By Savanna Tomei
MADISON, Wis.— Kids and adults competed in the return of the Midwest Log Rolling Championships, after a hiatus in 2020.
A crowd was gathered around Lake Wingra, despite the fact that it was raining on Saturday in Madison. Some people thought ahead, and had tents set up.
They were there to watch the Midwest Log Rolling Championships. It’s been two years since the last one, because 2020’s event was canceled.
If any of the athletes cared about the rain, they didn’t show it. Multiple times people said, “We’re gonna get wet anyway!”
One by one, matches began between two athletes at a time, both adults and kids. They got pushed out onto the water holding onto a long stick for balance, until it was time to let go.
It’s a blast to watch. Some matches seemed over immediately, while others didn’t end until the timer went off.
“We call log rolling the great equalizer,” laughed Shana Verstegen, owner of Madison Log Rolling, which hosts the competition. “You can take the best athlete in the world, and the most clumsy athlete in the world, and have them both try log rolling. And they're both gonna stink at it when they first learn.”
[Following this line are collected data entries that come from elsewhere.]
Inductive core_step (x : Core) : Core → Prop :=
| core_board id kind cols :
    id ∉ (co_boards x).*1 → NoDup cols.*1 → (∀ c, c ∈ cols.*1 → c ∉ (co_columns x).*1.*1) →
    (∃ c, cols.*1 !! 3%nat = Some c ∧ ∀ n d, cols !! n = Some d → d.2 = bool_decide (n = 3%nat)) →
    core_step x (MkCore (co_boards x ++ [(id, kind)]) (co_columns x ++ ((λ c, (c.1, id, c.2)) <$> cols)) (co_cards x)
                   (co_labels x) (co_card_labels x) (co_links x) (co_events x))
| core_column id b :
    id ∉ (co_columns x).*1.*1 → b ∈ (co_boards x).*1 →
    core_step x (MkCore (co_boards x) (co_columns x ++ [(id, b, false)]) (co_cards x)
                   (co_labels x) (co_card_labels x) (co_links x) (co_events x))
| core_done b col : (col, b) ∈ (co_columns x).*1 → core_step x (pick_done b col x)
| core_drop_column col b :
    (col, b, false) ∈ co_columns x → (∀ c, c ∈ co_cards x → c.1.2 ≠ col) →
    core_step x (MkCore (co_boards x) (filter (λ c, c.1.1 ≠ col) (co_columns x)) (co_cards x)
                   (co_labels x) (co_card_labels x) (co_links x) (co_events x))
| core_new_card id b col done ls refs event :
    id ∉ (co_cards x).*1.*1.*1 → id ∉ (co_card_labels x).*1 → id ∉ (co_links x).*1 → id ∉ co_events x →
    (col, b, done) ∈ co_columns x → (∀ l, l ∈ ls → (l, b) ∈ co_labels x) →
    (event = true → (∀ kind, (b, kind) ∈ co_boards x → kind ≠ kind_personal) ∧ event_link_free x id refs) →
    core_step x (MkCore (co_boards x) (co_columns x) (co_cards x ++ [(id, b, col, done)]) (co_labels x)
                   (co_card_labels x ++ (pair id <$> ls)) (co_links x ++ (pair id <$> refs))
                   (if event then co_events x ++ [id] else co_events x))
| core_place ids b col done :
    (col, b, done) ∈ co_columns x → (∀ c, c ∈ co_cards x → c.1.1.1 ∈ ids → c.1.1.2 = b) →
    core_step x (place_cards ids b col done x)
| core_transfer id b0 b col done ls :
    (col, b, done) ∈ co_columns x → (∀ c, c ∈ co_cards x → c.1.1.1 = id → c.1.1.2 = b0) →
    (∀ k0 kind, (b0, k0) ∈ co_boards x → (b, kind) ∈ co_boards x → kind = kind_personal → k0 = kind_personal) →
    (∀ l, l ∈ ls → (l, b) ∈ co_labels x) → id ∈ (co_cards x).*1.*1.*1 →
    core_step x (set_card_labels (filter (λ cl, cl.1 ≠ id) (co_card_labels x) ++ (pair id <$> ls)) (place_cards [id] b col done x))
| core_label id b :
    id ∉ (co_labels x).*1 →
    core_step x (MkCore (co_boards x) (co_columns x) (co_cards x) (co_labels x ++ [(id, b)]) (co_card_labels x)
                   (co_links x) (co_events x))
| core_drop_label id :
    core_step x (MkCore (co_boards x) (co_columns x) (co_cards x) (filter (λ l, l.1 ≠ id) (co_labels x))
                   (filter (λ cl, cl.2 ≠ id) (co_card_labels x)) (co_links x) (co_events x))
| core_put_label id l b :
    id ∈ (filter (λ c, c.1.1.2 = b) (co_cards x)).*1.*1.*1 → (l, b) ∈ co_labels x →
    core_step x (set_card_labels (co_card_labels x ++ [(id, l)]) x)
| core_take_label id l : core_step x (set_card_labels (filter (λ cl, cl ≠ (id, l)) (co_card_labels x)) x)
| core_link id ref :
    (id ∈ co_events x → event_link_free x id [ref]) → id ∈ (co_cards x).*1.*1.*1 →
    core_step x (MkCore (co_boards x) (co_columns x) (co_cards x) (co_labels x) (co_card_labels x)
                   (co_links x ++ [(id, ref)]) (co_events x))
| core_unlink ls :
    ls ⊆ co_links x →
    core_step x (MkCore (co_boards x) (co_columns x) (co_cards x) (co_labels x) (co_card_labels x) ls (co_events x))
| core_event id b :
    id ∈ (filter (λ c, c.1.1.2 = b) (co_cards x)).*1.*1.*1 → (∀ kind, (b, kind) ∈ co_boards x → kind ≠ kind_personal) →
    event_link_free x id (filter (λ l, l.1 = id) (co_links x)).*2 →
    core_step x (MkCore (co_boards x) (co_columns x) (co_cards x) (co_labels x) (co_card_labels x)
                   (co_links x) (co_events x ++ [id]))
(** [relabel] sends the labels of the board [s] to the board [t]. *)
| core_merge s t first done ls (relabel : string → string) :
    s ≠ t → (∃ k, (s, k) ∈ co_boards x ∧ k = kind_personal) → (∃ k, (t, k) ∈ co_boards x) →
    (first, t, false) ∈ co_columns x → (done, t, true) ∈ co_columns x →
    NoDup ls.*1 →
    (∀ l b, (l, b) ∈ co_labels x → b ≠ s → relabel l = l ∧ (l, b) ∈ ls) →
    (∀ l, (l, s) ∈ co_labels x → (relabel l, t) ∈ ls) →
    (∀ l b, (l, b) ∈ ls → b ≠ s) →
    core_step x (MkCore (filter (λ b, b.1 ≠ s) (co_boards x)) (filter (λ c, c.1.2 ≠ s) (co_columns x))
      ((λ c : string * string * string * bool, if bool_decide (c.1.1.2 = s) then (c.1.1.1, t, (if (c.2 : bool) then done else first), c.2) else c) <$> co_cards x)
      ls ((λ cl, (cl.1, relabel cl.2)) <$> co_card_labels x) (co_links x) (co_events x)).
There are people of different shapes and sizes competing together. Verstegen said she loves that about log rolling. There was even a little boy with plastic on his arm, with what appeared to be a cast underneath.
“Everybody gets better over time. And that's why it's such a cool positive sport,” Verstegen said.“Everybody gets better over time. And that's why it's such a cool positive sport,” Verstegen said. “Every time you practice, you get a little bit better, a little bit better, a little bit better.”
All the proceeds from the event go to the Huntington’s Disease Society of America.
“It’s a pretty nasty neurological terminal brain disorder. My mother passed away from it in 2013,” Verstegen said. “And I've dedicated my life to raising money to help families in Wisconsin, and for research toward a cure.”
Even if their roll ends early, it’s just great to be back.
“It’s so cool to see all our friends and lumberjack family,” Verstegen said. “Even though it's a wet, rainy day, everybody's just so excited to be competing again.”